> **What you have to do**
Among the records that follow, set down only the lines from the one containing "(** ** The parser on a wire format *)" to the one containing "Proof. unfold ext_item, item_header, header_size.", both included, exactly.

━━━ Information provided ━━━

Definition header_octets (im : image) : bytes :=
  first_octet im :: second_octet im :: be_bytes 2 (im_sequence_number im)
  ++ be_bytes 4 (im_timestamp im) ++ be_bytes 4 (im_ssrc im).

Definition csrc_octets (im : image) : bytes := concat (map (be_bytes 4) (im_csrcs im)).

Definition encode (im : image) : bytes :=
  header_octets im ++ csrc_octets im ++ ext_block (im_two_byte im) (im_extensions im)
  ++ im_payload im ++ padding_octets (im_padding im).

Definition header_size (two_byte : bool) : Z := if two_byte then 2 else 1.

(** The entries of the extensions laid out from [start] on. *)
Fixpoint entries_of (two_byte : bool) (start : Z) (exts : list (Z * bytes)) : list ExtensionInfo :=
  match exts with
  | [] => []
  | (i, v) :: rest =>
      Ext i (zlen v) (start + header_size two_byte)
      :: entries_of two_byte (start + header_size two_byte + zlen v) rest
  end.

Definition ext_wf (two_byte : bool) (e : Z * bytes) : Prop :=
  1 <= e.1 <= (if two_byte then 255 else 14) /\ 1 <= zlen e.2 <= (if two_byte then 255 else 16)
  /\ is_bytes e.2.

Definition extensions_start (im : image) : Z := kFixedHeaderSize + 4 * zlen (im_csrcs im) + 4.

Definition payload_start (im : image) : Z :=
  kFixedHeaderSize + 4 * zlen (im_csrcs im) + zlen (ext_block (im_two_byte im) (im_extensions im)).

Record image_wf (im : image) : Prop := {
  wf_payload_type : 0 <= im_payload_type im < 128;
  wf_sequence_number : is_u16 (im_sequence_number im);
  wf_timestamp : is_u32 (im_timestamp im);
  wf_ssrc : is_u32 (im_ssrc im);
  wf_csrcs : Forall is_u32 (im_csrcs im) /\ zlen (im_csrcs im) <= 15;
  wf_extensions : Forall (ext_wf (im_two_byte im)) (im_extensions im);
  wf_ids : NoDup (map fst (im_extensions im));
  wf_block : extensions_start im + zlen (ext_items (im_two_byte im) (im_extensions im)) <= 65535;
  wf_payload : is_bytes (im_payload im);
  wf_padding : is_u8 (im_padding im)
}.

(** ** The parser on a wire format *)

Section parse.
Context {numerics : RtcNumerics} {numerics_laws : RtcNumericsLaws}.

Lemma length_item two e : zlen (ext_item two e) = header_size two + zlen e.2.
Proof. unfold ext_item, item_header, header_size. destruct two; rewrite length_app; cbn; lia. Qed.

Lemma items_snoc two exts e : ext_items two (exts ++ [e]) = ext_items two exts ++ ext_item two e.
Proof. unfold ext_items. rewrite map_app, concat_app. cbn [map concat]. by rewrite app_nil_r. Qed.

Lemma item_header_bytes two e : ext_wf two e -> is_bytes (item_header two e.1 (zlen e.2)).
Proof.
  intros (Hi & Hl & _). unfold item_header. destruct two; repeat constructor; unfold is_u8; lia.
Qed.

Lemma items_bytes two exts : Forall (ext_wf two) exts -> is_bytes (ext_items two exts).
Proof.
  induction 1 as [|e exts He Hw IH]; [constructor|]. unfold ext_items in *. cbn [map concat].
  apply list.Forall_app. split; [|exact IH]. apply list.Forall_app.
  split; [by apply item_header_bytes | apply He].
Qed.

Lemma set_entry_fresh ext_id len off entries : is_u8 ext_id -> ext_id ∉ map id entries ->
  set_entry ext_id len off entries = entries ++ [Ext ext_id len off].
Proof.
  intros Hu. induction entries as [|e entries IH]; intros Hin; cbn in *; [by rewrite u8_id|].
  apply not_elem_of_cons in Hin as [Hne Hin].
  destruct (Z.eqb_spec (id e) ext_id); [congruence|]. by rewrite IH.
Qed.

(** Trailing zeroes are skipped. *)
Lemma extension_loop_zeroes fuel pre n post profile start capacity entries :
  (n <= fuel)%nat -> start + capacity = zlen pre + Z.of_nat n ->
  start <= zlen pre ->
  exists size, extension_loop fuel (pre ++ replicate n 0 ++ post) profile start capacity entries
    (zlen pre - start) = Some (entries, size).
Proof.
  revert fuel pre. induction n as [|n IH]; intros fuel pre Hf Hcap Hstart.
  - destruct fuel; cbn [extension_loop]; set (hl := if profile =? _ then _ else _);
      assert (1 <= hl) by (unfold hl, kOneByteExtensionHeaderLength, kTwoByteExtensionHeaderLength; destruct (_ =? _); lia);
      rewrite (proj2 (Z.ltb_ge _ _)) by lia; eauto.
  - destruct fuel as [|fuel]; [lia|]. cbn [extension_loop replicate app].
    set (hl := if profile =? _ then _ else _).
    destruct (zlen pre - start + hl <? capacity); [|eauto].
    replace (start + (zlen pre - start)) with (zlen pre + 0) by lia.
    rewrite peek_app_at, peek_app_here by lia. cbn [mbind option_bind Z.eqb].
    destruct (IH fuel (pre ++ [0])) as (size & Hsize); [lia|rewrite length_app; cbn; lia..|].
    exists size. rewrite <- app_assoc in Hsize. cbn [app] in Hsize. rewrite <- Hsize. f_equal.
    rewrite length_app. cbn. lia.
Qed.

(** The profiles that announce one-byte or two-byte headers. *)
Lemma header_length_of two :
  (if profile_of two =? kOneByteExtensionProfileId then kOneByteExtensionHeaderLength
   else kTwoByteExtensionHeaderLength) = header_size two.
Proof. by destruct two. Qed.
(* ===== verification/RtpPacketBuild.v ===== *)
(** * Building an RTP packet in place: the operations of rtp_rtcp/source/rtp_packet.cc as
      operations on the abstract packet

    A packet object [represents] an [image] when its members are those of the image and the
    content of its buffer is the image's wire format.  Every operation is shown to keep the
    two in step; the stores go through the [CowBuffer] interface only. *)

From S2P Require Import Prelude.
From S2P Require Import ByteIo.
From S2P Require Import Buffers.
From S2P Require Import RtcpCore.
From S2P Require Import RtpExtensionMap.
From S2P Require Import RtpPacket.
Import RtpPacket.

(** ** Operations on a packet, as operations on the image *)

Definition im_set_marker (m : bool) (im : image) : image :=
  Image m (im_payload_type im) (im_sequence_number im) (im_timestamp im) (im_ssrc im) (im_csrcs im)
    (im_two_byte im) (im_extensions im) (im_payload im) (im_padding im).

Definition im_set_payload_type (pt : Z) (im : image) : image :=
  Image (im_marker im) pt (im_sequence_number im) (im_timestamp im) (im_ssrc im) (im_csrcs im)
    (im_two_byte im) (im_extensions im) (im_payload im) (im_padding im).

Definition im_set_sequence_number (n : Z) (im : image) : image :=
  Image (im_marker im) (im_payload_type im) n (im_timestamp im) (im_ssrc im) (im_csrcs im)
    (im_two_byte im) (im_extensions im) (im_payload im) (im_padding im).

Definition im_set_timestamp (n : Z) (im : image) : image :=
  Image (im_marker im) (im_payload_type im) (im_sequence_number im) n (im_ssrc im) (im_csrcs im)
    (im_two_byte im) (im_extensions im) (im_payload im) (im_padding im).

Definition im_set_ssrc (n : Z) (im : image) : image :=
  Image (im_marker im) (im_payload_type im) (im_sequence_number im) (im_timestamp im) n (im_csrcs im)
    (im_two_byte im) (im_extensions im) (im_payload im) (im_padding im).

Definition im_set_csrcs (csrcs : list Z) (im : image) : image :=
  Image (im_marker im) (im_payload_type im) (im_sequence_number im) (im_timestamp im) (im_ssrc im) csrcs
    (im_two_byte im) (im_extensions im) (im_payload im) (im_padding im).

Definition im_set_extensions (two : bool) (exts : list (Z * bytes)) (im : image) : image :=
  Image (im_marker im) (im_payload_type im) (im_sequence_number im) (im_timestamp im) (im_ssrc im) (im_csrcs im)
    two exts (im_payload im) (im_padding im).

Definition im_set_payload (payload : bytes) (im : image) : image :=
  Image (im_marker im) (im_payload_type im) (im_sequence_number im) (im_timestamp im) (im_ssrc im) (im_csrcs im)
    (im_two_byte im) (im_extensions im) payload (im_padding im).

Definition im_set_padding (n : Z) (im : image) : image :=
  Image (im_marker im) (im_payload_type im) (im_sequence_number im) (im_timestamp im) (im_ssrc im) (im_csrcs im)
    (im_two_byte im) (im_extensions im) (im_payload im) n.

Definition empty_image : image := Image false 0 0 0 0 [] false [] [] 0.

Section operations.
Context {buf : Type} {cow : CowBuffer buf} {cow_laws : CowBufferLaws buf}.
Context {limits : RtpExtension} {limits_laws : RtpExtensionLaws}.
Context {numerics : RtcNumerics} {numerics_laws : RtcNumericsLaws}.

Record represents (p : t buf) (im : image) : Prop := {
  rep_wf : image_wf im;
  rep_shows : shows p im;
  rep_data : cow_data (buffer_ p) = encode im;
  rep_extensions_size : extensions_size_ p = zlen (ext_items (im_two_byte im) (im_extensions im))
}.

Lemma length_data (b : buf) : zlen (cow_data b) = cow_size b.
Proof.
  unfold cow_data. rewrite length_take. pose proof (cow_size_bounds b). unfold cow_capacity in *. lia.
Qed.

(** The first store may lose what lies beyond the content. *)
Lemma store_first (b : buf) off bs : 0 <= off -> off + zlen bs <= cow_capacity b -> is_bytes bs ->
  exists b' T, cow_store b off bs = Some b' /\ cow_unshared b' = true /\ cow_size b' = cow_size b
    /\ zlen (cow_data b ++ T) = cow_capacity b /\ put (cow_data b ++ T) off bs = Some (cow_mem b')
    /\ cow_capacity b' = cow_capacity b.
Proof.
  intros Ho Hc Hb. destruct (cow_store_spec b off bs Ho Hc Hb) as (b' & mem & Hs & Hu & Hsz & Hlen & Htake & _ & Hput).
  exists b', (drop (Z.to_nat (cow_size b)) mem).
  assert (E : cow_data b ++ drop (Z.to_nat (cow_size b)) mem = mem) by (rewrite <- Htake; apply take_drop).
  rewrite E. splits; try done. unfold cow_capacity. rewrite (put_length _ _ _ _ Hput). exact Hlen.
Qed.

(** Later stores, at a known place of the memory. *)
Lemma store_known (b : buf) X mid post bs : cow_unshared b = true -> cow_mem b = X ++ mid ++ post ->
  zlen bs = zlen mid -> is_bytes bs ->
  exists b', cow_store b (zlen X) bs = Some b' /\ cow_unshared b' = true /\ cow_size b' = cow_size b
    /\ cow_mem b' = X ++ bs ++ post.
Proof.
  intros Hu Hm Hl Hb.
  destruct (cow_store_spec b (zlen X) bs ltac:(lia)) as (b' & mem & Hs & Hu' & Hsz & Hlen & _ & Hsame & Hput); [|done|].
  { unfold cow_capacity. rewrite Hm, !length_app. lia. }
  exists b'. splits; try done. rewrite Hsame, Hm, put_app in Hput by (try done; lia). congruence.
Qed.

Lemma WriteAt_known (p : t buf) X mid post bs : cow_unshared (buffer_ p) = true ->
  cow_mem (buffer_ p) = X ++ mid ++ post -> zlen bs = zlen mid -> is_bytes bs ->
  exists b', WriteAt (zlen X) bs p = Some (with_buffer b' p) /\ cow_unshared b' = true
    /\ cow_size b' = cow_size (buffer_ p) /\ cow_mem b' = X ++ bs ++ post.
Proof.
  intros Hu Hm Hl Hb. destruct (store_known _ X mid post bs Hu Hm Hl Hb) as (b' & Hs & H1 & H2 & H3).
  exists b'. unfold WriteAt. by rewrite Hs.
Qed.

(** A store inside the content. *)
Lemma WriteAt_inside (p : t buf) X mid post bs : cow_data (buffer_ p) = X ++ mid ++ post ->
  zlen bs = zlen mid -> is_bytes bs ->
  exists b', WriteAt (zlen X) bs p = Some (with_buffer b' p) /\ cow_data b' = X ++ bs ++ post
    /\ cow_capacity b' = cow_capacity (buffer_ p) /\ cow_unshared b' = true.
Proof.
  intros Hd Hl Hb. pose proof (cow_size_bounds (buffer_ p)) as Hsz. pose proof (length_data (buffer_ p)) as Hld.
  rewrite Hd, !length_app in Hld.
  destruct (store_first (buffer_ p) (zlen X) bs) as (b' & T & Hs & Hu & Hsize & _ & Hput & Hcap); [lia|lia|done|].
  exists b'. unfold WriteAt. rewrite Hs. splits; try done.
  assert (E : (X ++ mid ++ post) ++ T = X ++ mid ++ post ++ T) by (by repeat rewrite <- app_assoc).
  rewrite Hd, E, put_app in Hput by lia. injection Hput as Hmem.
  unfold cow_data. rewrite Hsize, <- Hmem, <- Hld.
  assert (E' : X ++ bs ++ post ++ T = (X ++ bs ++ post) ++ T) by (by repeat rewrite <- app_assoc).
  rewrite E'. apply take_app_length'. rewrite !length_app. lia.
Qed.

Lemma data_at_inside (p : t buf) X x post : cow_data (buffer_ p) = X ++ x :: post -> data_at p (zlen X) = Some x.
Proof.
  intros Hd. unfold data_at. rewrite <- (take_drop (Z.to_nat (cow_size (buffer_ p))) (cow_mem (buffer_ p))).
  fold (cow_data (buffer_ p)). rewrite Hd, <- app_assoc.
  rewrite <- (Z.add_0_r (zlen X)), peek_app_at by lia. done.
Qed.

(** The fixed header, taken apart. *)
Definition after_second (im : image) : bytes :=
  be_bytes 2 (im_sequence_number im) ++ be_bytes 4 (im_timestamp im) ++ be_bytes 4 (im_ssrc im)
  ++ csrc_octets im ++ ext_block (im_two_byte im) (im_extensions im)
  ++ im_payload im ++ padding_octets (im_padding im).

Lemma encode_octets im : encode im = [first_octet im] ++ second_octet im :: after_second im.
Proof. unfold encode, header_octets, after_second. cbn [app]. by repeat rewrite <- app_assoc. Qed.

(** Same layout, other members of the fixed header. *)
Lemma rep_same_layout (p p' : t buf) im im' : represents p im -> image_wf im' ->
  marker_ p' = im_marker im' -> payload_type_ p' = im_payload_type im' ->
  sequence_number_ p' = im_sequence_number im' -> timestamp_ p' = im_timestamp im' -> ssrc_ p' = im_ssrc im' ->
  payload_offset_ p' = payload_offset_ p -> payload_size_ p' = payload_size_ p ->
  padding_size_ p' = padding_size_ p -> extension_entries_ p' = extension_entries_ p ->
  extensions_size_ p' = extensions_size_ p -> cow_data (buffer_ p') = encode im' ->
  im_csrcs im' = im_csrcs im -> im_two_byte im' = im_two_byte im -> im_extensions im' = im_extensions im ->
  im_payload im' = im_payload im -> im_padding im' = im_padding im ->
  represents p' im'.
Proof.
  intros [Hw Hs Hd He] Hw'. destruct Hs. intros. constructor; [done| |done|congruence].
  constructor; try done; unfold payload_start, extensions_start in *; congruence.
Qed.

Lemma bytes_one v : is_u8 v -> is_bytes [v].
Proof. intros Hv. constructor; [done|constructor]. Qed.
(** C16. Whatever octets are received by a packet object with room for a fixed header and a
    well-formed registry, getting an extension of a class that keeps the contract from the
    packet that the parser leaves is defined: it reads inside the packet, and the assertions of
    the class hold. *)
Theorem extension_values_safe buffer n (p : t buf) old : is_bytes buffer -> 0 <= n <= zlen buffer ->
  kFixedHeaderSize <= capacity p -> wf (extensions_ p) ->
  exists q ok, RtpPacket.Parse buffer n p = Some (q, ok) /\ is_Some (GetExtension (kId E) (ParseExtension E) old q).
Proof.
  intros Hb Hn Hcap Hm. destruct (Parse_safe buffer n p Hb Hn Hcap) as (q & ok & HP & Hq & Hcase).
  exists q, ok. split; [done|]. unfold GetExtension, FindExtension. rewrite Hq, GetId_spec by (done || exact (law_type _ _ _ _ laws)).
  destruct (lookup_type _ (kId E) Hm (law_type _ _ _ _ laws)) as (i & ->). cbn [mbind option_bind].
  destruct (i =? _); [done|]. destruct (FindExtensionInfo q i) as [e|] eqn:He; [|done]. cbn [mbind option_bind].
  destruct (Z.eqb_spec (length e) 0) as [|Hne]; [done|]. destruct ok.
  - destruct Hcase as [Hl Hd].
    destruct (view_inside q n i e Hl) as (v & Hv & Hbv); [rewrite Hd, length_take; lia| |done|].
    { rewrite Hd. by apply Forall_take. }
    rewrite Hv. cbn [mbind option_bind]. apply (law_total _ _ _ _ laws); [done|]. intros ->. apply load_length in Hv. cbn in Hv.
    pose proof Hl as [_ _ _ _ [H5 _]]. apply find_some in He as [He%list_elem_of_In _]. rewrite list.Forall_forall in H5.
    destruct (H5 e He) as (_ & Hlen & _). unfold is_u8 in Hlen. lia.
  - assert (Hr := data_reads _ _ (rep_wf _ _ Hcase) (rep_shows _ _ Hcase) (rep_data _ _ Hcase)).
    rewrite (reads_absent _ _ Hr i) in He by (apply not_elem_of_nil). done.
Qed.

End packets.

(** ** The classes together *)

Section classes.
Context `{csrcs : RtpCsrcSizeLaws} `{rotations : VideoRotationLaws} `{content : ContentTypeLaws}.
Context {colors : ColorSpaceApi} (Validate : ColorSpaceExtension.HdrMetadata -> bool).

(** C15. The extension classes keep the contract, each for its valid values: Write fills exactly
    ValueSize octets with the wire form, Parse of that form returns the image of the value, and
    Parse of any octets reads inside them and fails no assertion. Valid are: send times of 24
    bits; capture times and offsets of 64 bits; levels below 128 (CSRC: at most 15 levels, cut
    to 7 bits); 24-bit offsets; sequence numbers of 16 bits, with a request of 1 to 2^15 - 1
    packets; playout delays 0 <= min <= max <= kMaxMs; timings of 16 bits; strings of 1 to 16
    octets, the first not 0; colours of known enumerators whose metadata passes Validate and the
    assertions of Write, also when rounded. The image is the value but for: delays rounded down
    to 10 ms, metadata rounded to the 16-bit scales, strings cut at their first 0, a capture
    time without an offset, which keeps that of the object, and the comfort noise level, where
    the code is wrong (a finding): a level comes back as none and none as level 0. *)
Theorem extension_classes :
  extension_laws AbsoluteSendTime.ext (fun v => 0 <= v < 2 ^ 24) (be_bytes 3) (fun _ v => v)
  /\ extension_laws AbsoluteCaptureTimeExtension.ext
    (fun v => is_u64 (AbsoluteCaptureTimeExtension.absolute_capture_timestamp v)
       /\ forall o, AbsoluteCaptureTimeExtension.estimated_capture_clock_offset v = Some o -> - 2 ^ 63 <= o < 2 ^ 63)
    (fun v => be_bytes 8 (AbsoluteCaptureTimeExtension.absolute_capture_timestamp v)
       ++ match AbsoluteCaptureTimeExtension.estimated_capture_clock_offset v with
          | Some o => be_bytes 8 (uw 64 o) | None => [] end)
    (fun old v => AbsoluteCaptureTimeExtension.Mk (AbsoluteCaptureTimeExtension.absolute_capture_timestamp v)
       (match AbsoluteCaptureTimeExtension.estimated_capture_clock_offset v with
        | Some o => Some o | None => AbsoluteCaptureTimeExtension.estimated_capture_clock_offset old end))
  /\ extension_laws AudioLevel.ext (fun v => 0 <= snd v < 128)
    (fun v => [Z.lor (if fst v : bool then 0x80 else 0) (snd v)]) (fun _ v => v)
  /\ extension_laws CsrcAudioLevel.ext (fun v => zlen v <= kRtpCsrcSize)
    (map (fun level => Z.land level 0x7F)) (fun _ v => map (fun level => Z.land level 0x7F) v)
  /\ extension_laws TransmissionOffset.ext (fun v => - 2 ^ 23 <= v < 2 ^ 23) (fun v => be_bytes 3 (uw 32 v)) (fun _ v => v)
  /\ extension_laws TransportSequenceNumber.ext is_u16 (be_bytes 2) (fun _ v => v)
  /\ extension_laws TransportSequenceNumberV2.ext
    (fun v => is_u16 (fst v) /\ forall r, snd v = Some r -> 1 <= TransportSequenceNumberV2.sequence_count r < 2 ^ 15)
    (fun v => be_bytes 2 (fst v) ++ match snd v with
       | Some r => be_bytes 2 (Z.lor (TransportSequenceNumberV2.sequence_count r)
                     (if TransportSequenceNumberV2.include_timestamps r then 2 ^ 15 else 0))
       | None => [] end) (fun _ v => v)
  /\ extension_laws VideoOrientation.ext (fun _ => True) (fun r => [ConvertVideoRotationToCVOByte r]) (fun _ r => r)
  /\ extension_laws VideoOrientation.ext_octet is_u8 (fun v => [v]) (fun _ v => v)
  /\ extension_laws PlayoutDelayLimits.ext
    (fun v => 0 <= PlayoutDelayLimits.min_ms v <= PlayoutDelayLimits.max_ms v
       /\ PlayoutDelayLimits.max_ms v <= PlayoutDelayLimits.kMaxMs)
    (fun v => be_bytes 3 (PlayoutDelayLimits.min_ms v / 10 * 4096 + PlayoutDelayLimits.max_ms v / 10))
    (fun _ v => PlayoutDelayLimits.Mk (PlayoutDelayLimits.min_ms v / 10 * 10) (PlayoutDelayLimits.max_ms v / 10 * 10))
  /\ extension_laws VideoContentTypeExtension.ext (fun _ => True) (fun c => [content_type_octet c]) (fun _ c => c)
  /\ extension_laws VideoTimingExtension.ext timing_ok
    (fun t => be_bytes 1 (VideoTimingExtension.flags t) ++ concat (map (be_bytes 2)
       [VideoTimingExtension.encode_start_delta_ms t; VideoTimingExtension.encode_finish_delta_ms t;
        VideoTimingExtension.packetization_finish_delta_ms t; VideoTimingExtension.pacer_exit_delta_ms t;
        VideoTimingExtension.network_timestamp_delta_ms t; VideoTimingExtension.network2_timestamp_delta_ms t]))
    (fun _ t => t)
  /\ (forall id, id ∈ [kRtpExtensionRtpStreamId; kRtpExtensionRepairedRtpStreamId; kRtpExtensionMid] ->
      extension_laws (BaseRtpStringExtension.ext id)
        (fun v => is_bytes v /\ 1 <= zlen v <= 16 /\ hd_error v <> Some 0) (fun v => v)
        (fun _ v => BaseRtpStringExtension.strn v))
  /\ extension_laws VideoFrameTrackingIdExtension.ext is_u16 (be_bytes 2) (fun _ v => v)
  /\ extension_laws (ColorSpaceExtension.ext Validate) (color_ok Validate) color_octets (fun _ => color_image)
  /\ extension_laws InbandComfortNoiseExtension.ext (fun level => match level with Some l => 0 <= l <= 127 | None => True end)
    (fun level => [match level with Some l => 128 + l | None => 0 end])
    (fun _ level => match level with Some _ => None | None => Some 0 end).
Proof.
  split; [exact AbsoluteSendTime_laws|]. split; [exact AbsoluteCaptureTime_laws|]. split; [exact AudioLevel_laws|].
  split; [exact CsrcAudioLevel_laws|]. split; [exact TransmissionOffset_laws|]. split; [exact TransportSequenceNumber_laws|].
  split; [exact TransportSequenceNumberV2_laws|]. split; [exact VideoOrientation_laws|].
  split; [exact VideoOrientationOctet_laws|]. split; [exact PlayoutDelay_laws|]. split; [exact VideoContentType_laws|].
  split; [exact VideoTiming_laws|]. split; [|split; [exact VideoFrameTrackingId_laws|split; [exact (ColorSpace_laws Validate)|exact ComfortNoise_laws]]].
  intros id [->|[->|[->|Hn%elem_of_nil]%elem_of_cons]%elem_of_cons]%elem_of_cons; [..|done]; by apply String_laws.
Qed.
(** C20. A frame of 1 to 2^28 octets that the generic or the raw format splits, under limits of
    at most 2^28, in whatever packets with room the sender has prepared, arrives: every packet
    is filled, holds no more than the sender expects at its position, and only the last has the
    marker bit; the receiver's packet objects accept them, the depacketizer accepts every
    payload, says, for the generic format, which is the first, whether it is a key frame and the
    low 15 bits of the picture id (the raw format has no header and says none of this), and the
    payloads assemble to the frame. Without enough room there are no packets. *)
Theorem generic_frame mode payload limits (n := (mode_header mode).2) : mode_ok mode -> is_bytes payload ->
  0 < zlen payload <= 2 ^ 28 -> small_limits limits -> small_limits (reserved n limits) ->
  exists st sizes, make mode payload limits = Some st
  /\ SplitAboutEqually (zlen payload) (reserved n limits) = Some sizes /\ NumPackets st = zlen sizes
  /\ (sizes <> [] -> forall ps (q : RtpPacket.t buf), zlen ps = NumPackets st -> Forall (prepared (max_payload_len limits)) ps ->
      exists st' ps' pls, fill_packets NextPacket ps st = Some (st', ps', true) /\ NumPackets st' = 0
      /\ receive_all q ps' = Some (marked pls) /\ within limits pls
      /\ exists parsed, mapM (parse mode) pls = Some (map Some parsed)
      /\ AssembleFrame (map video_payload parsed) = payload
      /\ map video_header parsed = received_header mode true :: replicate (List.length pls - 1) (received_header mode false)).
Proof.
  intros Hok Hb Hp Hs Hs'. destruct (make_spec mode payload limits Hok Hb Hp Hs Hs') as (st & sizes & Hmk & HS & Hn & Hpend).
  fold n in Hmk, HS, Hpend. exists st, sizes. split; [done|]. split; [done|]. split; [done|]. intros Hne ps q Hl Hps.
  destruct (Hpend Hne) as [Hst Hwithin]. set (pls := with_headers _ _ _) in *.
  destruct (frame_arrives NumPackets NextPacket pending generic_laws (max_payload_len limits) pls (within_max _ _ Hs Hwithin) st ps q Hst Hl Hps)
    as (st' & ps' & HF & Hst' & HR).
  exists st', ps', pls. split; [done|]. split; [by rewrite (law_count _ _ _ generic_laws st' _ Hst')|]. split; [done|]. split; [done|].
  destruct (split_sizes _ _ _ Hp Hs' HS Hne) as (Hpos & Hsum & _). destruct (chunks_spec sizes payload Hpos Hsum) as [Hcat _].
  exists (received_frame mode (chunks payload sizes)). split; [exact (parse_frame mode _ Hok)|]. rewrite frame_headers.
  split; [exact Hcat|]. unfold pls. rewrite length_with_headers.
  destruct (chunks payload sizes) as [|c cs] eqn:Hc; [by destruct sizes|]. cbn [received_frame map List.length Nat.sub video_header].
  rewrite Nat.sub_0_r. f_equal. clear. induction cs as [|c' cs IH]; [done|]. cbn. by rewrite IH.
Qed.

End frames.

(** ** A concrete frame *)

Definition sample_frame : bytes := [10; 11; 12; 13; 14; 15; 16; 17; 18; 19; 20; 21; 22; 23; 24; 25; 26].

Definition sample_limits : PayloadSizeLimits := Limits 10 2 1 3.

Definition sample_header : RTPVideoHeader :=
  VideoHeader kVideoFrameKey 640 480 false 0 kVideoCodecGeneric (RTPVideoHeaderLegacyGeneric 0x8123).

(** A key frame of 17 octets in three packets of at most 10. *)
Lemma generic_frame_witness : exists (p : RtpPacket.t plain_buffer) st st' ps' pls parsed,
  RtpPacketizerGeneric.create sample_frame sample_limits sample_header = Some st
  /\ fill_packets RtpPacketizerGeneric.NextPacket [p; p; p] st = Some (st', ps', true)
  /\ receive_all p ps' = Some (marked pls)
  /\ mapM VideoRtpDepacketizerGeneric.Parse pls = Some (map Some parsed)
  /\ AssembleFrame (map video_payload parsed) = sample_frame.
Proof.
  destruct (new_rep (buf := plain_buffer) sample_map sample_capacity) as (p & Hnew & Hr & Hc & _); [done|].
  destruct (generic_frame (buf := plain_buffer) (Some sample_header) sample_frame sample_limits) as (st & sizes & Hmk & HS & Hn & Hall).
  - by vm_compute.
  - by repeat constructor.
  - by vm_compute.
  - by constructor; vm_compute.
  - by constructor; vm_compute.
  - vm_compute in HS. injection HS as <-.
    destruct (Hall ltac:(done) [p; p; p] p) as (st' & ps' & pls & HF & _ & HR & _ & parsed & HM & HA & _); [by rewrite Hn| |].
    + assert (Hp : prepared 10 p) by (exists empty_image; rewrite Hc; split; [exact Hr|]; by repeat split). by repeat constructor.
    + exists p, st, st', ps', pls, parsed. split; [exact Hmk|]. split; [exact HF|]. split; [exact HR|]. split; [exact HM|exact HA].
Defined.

━━━

> **Reply to the task**
(** ** The parser on a wire format *)

Section parse.
Context {numerics : RtcNumerics} {numerics_laws : RtcNumericsLaws}.

Lemma length_item two e : zlen (ext_item two e) = header_size two + zlen e.2.
Proof. unfold ext_item, item_header, header_size. destruct two; rewrite length_app; cbn; lia. Qed.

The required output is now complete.